Nasci no bairro do Amparo. Vivi uma infância de família humilde. Meu pai era comerciante, minha mãe tinha vida doméstica, cuidava dos filhos. Mas chegamos a fazer o segundo grau completo, fiz alguns cursos técnicos, não passei no vestibular para medicina – eu queria ser médico – mas fiz cursos de laboratórios clínicos que poderiam me dar sustentação na área de saúde. De repente, descobri que eu desenhava bonitinho. O Carnaval sempre me fascinou e eu pequeno, nos anos 60, na Dantas Barreto, vi o Homem da Meia Noite passando num carro alegórico. Ele se curvou para a multidão e na minha imaginação ele teria dado boa noite para mim. E o gigante me fascinou. Logo depois veio a Mulher do Dia. Nessa época eu já estava envolvido com máscaras de Carnaval.
Como assim?
Aos 9 anos eu fazia máscaras para meus amigos. Fazia também pipa e castanholas para vender. Com os amigos que pediam máscaras eu trocava por bola de gude ou pião. E foi crescendo em mim essa magia do Carnaval. Meu pai era folião. Quando passei dos 15 anos já estava querendo abrir a porta para a clientela. A qualidade das minhas castanholas chamava a atenção e eu tinha vários clientes. Havia pessoas que ficavam esperando na frente da minha casa para que eu terminasse uma castanhola para poder comprar. Já havia encomenda para as máscaras. Começava a trabalhar do início de novembro até o Carnaval todos os dias para ganhar aquele dinheirinho. Também fazia esculturas entalhadas em madeira e vendia no Alto da Sé nos anos 70. Foi quando Ernani Lopes (presidente do bloco Menino da Tarde) pediu a Roque Fogueteiro (artesão) para fazer o boneco do Menino da Tarde. Roque disse: “não tenho mais saúde e idade para fazer, mas conheço um rapaz que sempre traz aqui os trabalhos dele para eu fazer a crítica e acho que ele pode te atender”. Ele foi até minha casa e perguntou se eu podia fazer um boneco tamanho gigante em papel. Respondi que fazia máscara, esculturas em madeiras, gesso e barro, mas de papel, nunca. Como se faz isso? Aí ele disse que o boneco seria parecido com o Homem da Meia Noite. Aí pensei que teria que fazer uma forma em barro. Quando preparei o barro e mostrei a Ernani ele disse: “é isso que eu quero, assim com a cara de menininho, para ser filho do Homem da Meia Noite com a Mulher do Dia”. O Menino da Tarde foi o terceiro boneco de Olinda. Ele saiu no Carnaval do final de dezembro de 1974 para 1975, já chamando a atenção.

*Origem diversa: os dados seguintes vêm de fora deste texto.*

Lemma skip_spec (s : st) v r h i n : spm_ok cfg s v -> running cfg s r ->
  swp (tfm_spm_psa_skip cfg h i n) s (skip_result s v r h i n) (fun s' => s' = s /\ no_request s r h i).
Proof using Hcfg.
  intros HO Hr. unfold tfm_spm_psa_skip. apply swp_bind, (get_msg_from_handle_spec cfg Hcfg s v r); [done|done|].
  intros [c|] Hown; [|apply swp_panic; split; [done|]; intros c [Ho _]; by apply Hown in Ho].
  assert (Ho : owned cfg s r h c) by by apply Hown.
  assert (Hno : PSA_IPC_CALL > type (msg (internal_msg (conns s c))) \/ i >= PSA_MAX_IOVEC -> no_request s r h i).
  { intros Hx c' (Ho' & H1 & H2). rewrite (owned_unique s r h c c') in Hx by done. lia. }
  unfold msg_body. swp_steps.
  destruct (Z.ltb_spec (type (msg (internal_msg (conns s c)))) PSA_IPC_CALL);
    [apply swp_panic; split; [done|]; apply Hno; lia|]. rewrite Z.geb_leb.
  destruct (Z.leb_spec PSA_MAX_IOVEC i); [apply swp_panic; split; [done|]; apply Hno; lia|].
  assert (Hreq : request s r h i c) by done.
  destruct (Z.eqb_spec (at4 (in_size (msg (internal_msg (conns s c)))) i) 0) as [E|E];
    [by apply swp_ret, (Skip_end _ _ _ _ _ _ c)|].
  unfold consume, modify_msg. swp_steps. fold (remaining s c i).
  assert (Ek : (if n >? remaining s c i then remaining s c i else n) = Z.min n (remaining s c i)).
  { rewrite Z.gtb_ltb. destruct (Z.ltb_spec (remaining s c i) n); lia. }
  rewrite Ek. apply (Skip_bytes _ _ _ _ _ _ c); try done. by apply (consumed_ok c i).
Qed.

(** ** psa_write *)
Definition written_addr (s : st) (c i : Z) : Z := u32 (base (out_vec s c i) + len (out_vec s c i)).

Inductive write_result (s : st) (v : view) (r h i buffer n : Z) : unit -> st -> Prop :=
| Write_bytes c s' :
    request s r h i c -> n <= u32 (out_room s c i - len (out_vec s c i)) ->
    tfm_memory_check cfg buffer n false TFM_MEMORY_ACCESS_RO (mode_of cfg r) = SPM_SUCCESS ->
    s' = on_conn c (produced i n)
      (set_memory (mwrite (memory s) (written_addr s c i) (mread (memory s) buffer n) n) s) ->
    spm_ok cfg s' v -> write_result s v r h i buffer n tt s'.
(** A system call with its return value, and the exceptions that follow. *)
Definition svc_and_schedule (svc : tfm_svc_number_t) (ctx : tfm_state_context_t) (exc : Z) : SPM st unit :=
  do! tfm_core_svc_handler cfg rpc_ops scfg svc ctx exc in PendSV_Handler cfg.

Lemma svc_spec (s : st) v r svc ctx exc : spm_ok cfg s v -> running cfg s r -> regs_ok ctx ->
  disciplined s v r svc ctx ->
  swp (svc_and_schedule svc ctx exc) s (fun _ s' => exists v', spm_ok cfg s' v') (fun _ => True).
Proof using Hcfg.
  intros HO Hr Hregs Hd. unfold svc_and_schedule, tfm_core_svc_handler. apply swp_bind, swp_bind.
  apply (running_curr cfg _ r); [done|]. apply swp_bind.
  eapply swp_mono; [by apply (handler_kept s v r)| |done]. intros x s1 Hk. cbn beta.
  unfold on_sched at 1, swp at 1. cbn.
  destruct (retval_kept s1 r r (u32 x) Hk) as (v1 & HO1 & Hc1).
  apply (pendsv_spec _ v1 r); [done|done|]. intros s2 HO2 _ _ _ _ _ _. by exists v1.
Qed.

(** An interrupt of a partition, and the exception that follows. *)
Definition irq_and_schedule (q : irq_signal_t) : SPM st unit :=
  do! tfm_set_irq_signal cfg (irq_partition_id q) (signal_value q) (irq_line q) in PendSV_Handler cfg.

Lemma irq_spec (s : st) v q : spm_ok cfg s v -> q ∈ tfm_core_irq_signals cfg ->
  swp (irq_and_schedule q) s (fun _ s' => exists v', spm_ok cfg s' v') (fun _ => True).
Proof using Hcfg.
  intros HO Hq. unfold irq_and_schedule, tfm_set_irq_signal, tfm_spm_hal_disable_irq. apply swp_bind. swp_steps.
  destruct (th_curr _ _ _ (so_threads _ _ _ HO)) as (r & Hr & _).
  eapply swp_mono; [apply (notify_signal_spec cfg Hcfg _ v)|  |done].
  - by apply irq_ok.
  - by apply (cf_irq_bit _ Hcfg).
  - intros p j db Hp Hj Ho E. destruct (by_pid_some cfg _ _ Hp) as (stat & Hst & Hid). rewrite <- Ho in Hst.
    by apply (cf_irq _ Hcfg q j db stat).
  - intros _ s1 (p & _ & Hs & HO1). cbn beta. apply (pendsv_spec s1 v r); [done| |].
    + by rewrite (sg_curr _ _ _ _ Hs).
    + intros s2 HO2 _ _ _ _ _ _. by exists v.
Qed.

(** ** The states of the system *)
Inductive spm_step : st -> st -> Prop :=
| Step_svc s s' r svc ctx exc :
    running cfg s r -> regs_ok ctx -> (forall v, spm_ok cfg s v -> disciplined s v r svc ctx) ->
    svc_and_schedule svc ctx exc s = (Done tt, s') -> spm_step s s'
| Step_irq s s' q :
    q ∈ tfm_core_irq_signals cfg -> irq_and_schedule q s = (Done tt, s') -> spm_step s s'
| Step_thread s m : spm_step s (set_memory m s).

Inductive reachable (s0 : st) : st -> Prop :=
| Reach_start : reachable s0 s0
| Reach_step s s' : reachable s0 s -> spm_step s s' -> reachable s0 s'.

Lemma step_ok (s s' : st) v : spm_ok cfg s v -> spm_step s s' -> exists v', spm_ok cfg s' v'.
Proof using Hcfg.
  intros HO Hst. destruct Hst as [s1 s2 r svc ctx exc Hr Hregs Hd E|s1 s2 q Hq E|s1 m].
  - pose proof (svc_spec s1 v r svc ctx exc HO Hr Hregs (Hd v HO)) as H. unfold swp in H. by rewrite E in H.
  - pose proof (irq_spec s1 v q HO Hq) as H. unfold swp in H. by rewrite E in H.
  - exists v. by apply memory_ok.
Qed.
End Svc.
(* ===== verification/SpmBoot.v ===== *)
(** * Secure Partition Manager: initialisation, and what every run keeps

    tfm_spm_init establishes the invariant from the state the C start-up code
    leaves, for tables that every partition of this framework version can be
    started from.  Then two facts about all calls: the output vectors of the
    messages stay inside the memory of the clients, and a service touches no
    message of another partition. *)

From Stdlib Require Import ZArith List Lia Bool Sorted.
From stdpp Require Import base tactics list sets.
From S2P Require Import Prelude SpmBase BiList SpmPool SpmSched SpmState SpmIpc SpmClient SpmService SpmInit SpmSvc.
From S2P Require Import SpmInv SpmInvMsg SpmInvGet SpmInvCall SpmInvServe SpmInvReply.
Import ListNotations.
Local Open Scope Z_scope.
Local Open Scope spm_scope.

(** A thread that is not in the list can be changed. *)
Lemma on_thrd_fresh N k f s l : k ∉ l -> sched_ok N s l -> sched_ok N (on_thrd k f s) l.
Proof.
  intros Hk [Hp Hd Hn Hs (l1 & l2 & Hl & Hr & Hh)].
  assert (E : forall t, t ∈ l -> thrds (on_thrd k f s) t = thrds s t).
  { intros t Ht. apply on_thrd_ne. by intros ->. }
  split; [|done|done| |].
  - apply (path_ext s); [|done]. intros t Ht. by rewrite E.
  - clear Hp Hd Hn Hl Hr Hh Hk. induction Hs as [|x l Hs IH Hx]; constructor.
    + apply IH. intros t Ht. apply E. by apply elem_of_cons; right.
    + rewrite Forall_forall in *. intros y Hy. rewrite !E by set_solver. by apply Hx.
  - exists l1, l2. split; [done|]. split; [|done]. intros t Ht. unfold runnable. rewrite E; [by apply Hr|].
    rewrite Hl. by apply elem_of_app; left.
Qed.

Lemma sched_ok_empty N s : p_thrd_head s = None -> p_rnbl_head s = None -> sched_ok N s [].
Proof.
  intros H1 H2. split; [done|constructor|simpl; lia|constructor|]. exists [], []. split; [done|]. split; [|done].
  intros t Ht. by apply not_elem_of_nil in Ht.
Qed.

Section Boot.
Context {W : Type} (cfg : spm_config) (Hcfg : spm_cfg_ok cfg).
Local Abbreviation st := (spm W).

(** What the tables and the isolation HAL must provide for the start. *)
Record boot_cfg_ok : Prop := {
  bc_part : forall p stat, static_at cfg p = Some stat ->
    Z.land (part_flags stat) SPM_PART_FLAG_IPC <> 0 /\ psa_ff_ver stat <= PSA_FRAMEWORK_VERSION /\
    part_entry stat <> 0 /\ stack_bottom stat <> 0 /\ part_stack_top stat <> 0 /\
    forall d, d ∈ platform_data stat -> tfm_spm_hal_configure_default_isolation cfg p d = true;
  bc_ns : exists p stat, static_at cfg p = Some stat /\ pid stat = TFM_SP_NON_SECURE_ID;
  bc_stateless : forall j db, service_at cfg j = Some db -> connection_based db = false ->
    db_sid db ∈ firstn (Z.to_nat STATIC_HANDLE_NUM_LIMIT) (stateless_sids cfg)
}.
Context (Hboot : boot_cfg_ok).

(** The zero-initialised globals the start relies on. *)
Record boot_state (s : st) : Prop := {
  bs_asserted : forall p, signals_asserted (partitions s p) = 0;
  bs_stateless : forall x, stateless_service_ref s x = None;
  bs_head : p_thrd_head (scheduler s) = None;
  bs_rnbl : p_rnbl_head (scheduler s) = None;
  bs_curr : p_curr_thrd (scheduler s) = None
}.

(** The first [i] partitions and the first [k] services are initialised. *)
Record booting (i k : Z) (l : list Z) (s : st) : Prop := {
  bt_part : forall p stat, static_at cfg p = Some stat -> p < i ->
    p_static (partitions s p) = stat /\ event (partitions s p) = tfm_event_init;
  bt_asserted : forall p, signals_asserted (partitions s p) = 0;
  bt_pool : pool_ok ChunksList ChunkNode (conn_handle_pool cfg) (sizeof_conn_handle cfg)
              TFM_CONN_HANDLE_MAX_NUM (nodes s) (conn_chunks cfg);
  bt_inst : pool_instance s =
    {| chunksz := sizeof_conn_handle cfg; chunk_count := TFM_CONN_HANDLE_MAX_NUM |};
  bt_conns : forall c, conns s c = zero_conn;
  bt_queue : forall p, is_Some (static_at cfg p) -> p < i -> bi_list (nodes s) (MsgList p) [];
  bt_service : forall j db, service_at cfg j = Some db -> j < k ->
    services s j = {| service_db := db; partition := Some (owner_of cfg db) |} /\
    bi_list (nodes s) (HandleList j) [];
  bt_stateless : forall x j, stateless_service_ref s x = Some j -> is_Some (service_at cfg j);
  bt_sched : sched_ok (partition_count cfg) (scheduler s) l;
  bt_order : forall t, t ∈ l <-> is_Some (static_at cfg t) /\ t < i;
  bt_length : Z.of_nat (length l) = i;
  bt_curr : p_curr_thrd (scheduler s) = None
}.

(** Changes that no part of it notices. *)
Lemma booting_frame i k l (s s' : st) : booting i k l s -> nodes s' = nodes s ->
  pool_instance s' = pool_instance s -> conns s' = conns s -> (forall j, services s' j = services s j) ->
  stateless_service_ref s' = stateless_service_ref s -> scheduler s' = scheduler s ->
  (forall p, signals_asserted (partitions s' p) = signals_asserted (partitions s p)) ->
  (forall p, p < i -> p_static (partitions s' p) = p_static (partitions s p) /\
     event (partitions s' p) = event (partitions s p)) -> booting i k l s'.
Proof.
  intros [B1 B2 B3 B4 B5 B6 B7 B8 B9 B10 B11 B12] E1 E2 E3 E4 E5 E6 H1 H2. split; rewrite ?E1, ?E2, ?E3, ?E5, ?E6; try done.
  - intros p stat Hp Hi. destruct (H2 p Hi) as [-> ->]. by apply B1.
  - intros p. by rewrite H1.
  - intros j db. rewrite E4. apply B7.
Qed.

Lemma init_pool_spec (s : st) (Q : unit -> st -> Prop) P : boot_state s ->
  (forall s', booting 0 0 [] s' -> Q tt s') -> swp (init_conn_handle_pool cfg) s Q P.
Proof using Hcfg.
  intros [S1 S2 S3 S4 S5] HQ. unfold init_conn_handle_pool. swp_steps.
  destruct (pool_init_spec ChunksList ChunkNode chunk_of in_pool_buffer (conn_handle_pool cfg)
    (sizeof_conn_handle cfg) TFM_CONN_HANDLE_MAX_NUM (cf_pool _ Hcfg) (POOL_BUFFER_SIZE cfg)
    (pool_instance s) (nodes s) eq_refl) as (n & E & Hp & _).
  eapply swp_deref; [exact E|]. swp_steps. cbn [Z.eqb SPM_SUCCESS]. swp_steps. apply HQ. split; cbn; try done.
  - intros p stat Hs Hi. unfold static_at in Hs. by destruct (Z.ltb_spec p 0); [|lia].
  - intros p [stat Hs] Hi. unfold static_at in Hs. by destruct (Z.ltb_spec p 0); [|lia].
  - intros j db Hs Hi. unfold service_at in Hs. by destruct (Z.ltb_spec j 0); [|lia].
  - intros x j H. by rewrite S2 in H.
  - by apply sched_ok_empty.
  - intros t. split; [intros Ht; by apply not_elem_of_nil in Ht|]. intros [[stat Hs] Hi]. unfold static_at in Hs.
    by destruct (Z.ltb_spec t 0); [|lia].
Qed.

E como foi a recepção dos foliões?
O povo ficou enlouquecido, feliz. O Carnaval que era quase todo à noite, passou a ser à tarde, por causa do boneco. Todas as agremiações foram dizendo que também queriam um boneco. Aí fiz a Menina da Tarde no Carnaval de 1978. Em 1979, mais outro boneco. Durante mais de 45 anos só havia dois bonecos: o Homem da Meia Noite, que é de 1932, e a Mulher do Dia, de 1967. Na década de 80 eu já havia feito 100 bonecos. Todo mundo queria bonecos. As agremiações foram se formando com bonecos. Hoje, 2016, o maior número de agremiações é de bonecos gigantes.

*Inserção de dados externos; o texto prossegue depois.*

(** C13: no call of the non-secure world stops the SPM, whatever its
    arguments: psa_version, psa_connect, psa_call and psa_close return, but
    for a call or a close on the handle of a connection that was closed, and a
    call on a static handle of an index no service has. *)
Theorem ns_calls_return (s : st) v r sid version handle type_ inptr in_num outptr out_num privileged :
  spm_ok cfg s v -> running cfg s r -> caller_ok cfg r true -> 0 <= in_num -> 0 <= out_num ->
  (forall cid, client_of cfg r = Some cid -> handle_live cfg s v handle cid) ->
  let returns {A} (m : SPM st A) := swp m s (fun _ _ => True) (fun _ => False) in
  returns (tfm_spm_client_psa_version cfg sid true) /\
  returns (tfm_spm_client_psa_connect cfg rpc_ops sid version true) /\
  returns (tfm_spm_client_psa_close cfg rpc_ops handle true) /\
  (~ empty_slot s handle ->
   returns (tfm_spm_client_psa_call cfg rpc_ops handle type_ inptr in_num outptr out_num true privileged)).
Proof using Hcfg.
  intros HO Hr Hns Hi Ho Hl returns. unfold returns. split; [by apply (version_spec cfg s v r)|].
  split; [eapply swp_mono; [by apply (connect_spec cfg rpc_ops Hcfg s v r)|done|by intros s' [[=] _]]|].
  split; [eapply swp_mono; [by apply (close_spec cfg rpc_ops Hcfg s v r)|done|by intros s' [[=] _]]|].
  intros He. eapply swp_mono; [by apply (call_spec cfg rpc_ops Hcfg s v r)|done|]. by intros s' [|[[=] _]].
Qed.
(* ===== verification/MailboxSim.v ===== *)
(** * The mailbox between the two cores: refinement of the remote calls

    Every step of the system keeps the invariant and is a step of the
    specification, as long as no two tasks are between reading the empty slots
    and taking one. *)

From Stdlib Require Import ZArith List Lia Bool.
From stdpp Require Import base tactics list.
From S2P Require Import Prelude SpmBase BiList SpmPool SpmSched SpmState SpmIpc SpmClient SpmService SpmSvc SpmInv Mailbox MailboxSys.
Import ListNotations.
Local Open Scope Z_scope.

Lemma slot_view_eq x y : v_empty x = v_empty y -> v_pend x = v_pend y -> v_seen x = v_seen y -> v_done x = v_done y ->
  v_reply x = v_reply y -> v_idle x = v_idle y -> v_replied x = v_replied y -> v_waking x = v_waking y ->
  v_ns x = v_ns y -> v_s x = v_s y -> x = y.
Proof. destruct x, y. cbn. by intros; subst. Qed.

Section Sim.
Context {P : Type} `{TfmRpcLaws P}.
Context (NUM_MAILBOX_QUEUE_SLOT spe_mailbox_queue_addr : Z).
Local Abbreviation NUM := NUM_MAILBOX_QUEUE_SLOT.
Context (Hnum : 1 <= NUM <= 32) (Haddr : 0 < spe_mailbox_queue_addr).
Implicit Types s : sys P.

Lemma queue_on_queue f s : queue_of (on_queue f s) = f (queue_of s).
Proof. unfold queue_of, on_queue, set_srv. cbn [srv]. by rewrite get_put. Qed.
Lemma spe_on_queue f s : spe_of (on_queue f s) = spe_of s.
Proof. unfold spe_of, on_queue, set_srv. cbn [srv]. by rewrite get_put. Qed.

(** The view of a slot in another queue. *)
Definition view_in (q : ns_mailbox_queue_t) s (i : Z) : slot_view := {|
  v_empty := slot_in (empty_slots q) i; v_pend := slot_in (pend_slots q) i;
  v_seen := v_seen (view_at s i); v_done := v_done (view_at s i); v_reply := v_reply (view_at s i);
  v_idle := v_idle (view_at s i); v_replied := slot_in (replied_slots q) i;
  v_waking := v_waking (view_at s i); v_ns := ns_slots q i; v_s := v_s (view_at s i) |}.

Lemma view_queue s s' i : spe_of s' = spe_of s -> isr s' = isr s -> spe s' = spe s ->
  view_at s' i = view_in (queue_of s') s i.
Proof. intros E2 E3 E4. unfold view_in, view_at. by rewrite E2, E3, E4. Qed.

Lemma loops_same s s' : isr s' = isr s -> spe s' = spe s -> loops_ok NUM s -> loops_ok NUM s'.
Proof. unfold loops_ok. by intros -> ->. Qed.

Como você se sente com o fato de os bonecos se tornarem um ícone do Carnaval de Olinda?
Quando eu criei o terceiro provocou uma ciumeira muito grande com as agremiações de estandarte. Elas não admitiam que tivesse outra cultura que não fossem os estandartes. Numa reunião no antigo forró Cheiro do Povo, Edmar Lopes disse: “essa cultura não existe, tradição aqui é o Homem da Meia Noite e a Mulher do Dia, isso não pode existir, não pode haver nem subvenção para essas agremiações”. Eu pedi a palavra e disse: “a partir de hoje eu vou empestear Olinda com Bonecos Gigantes!” Fiz também muitas oficinas com pessoas que levaram um bom tempo aprendendo comigo e hoje são bons profissionais.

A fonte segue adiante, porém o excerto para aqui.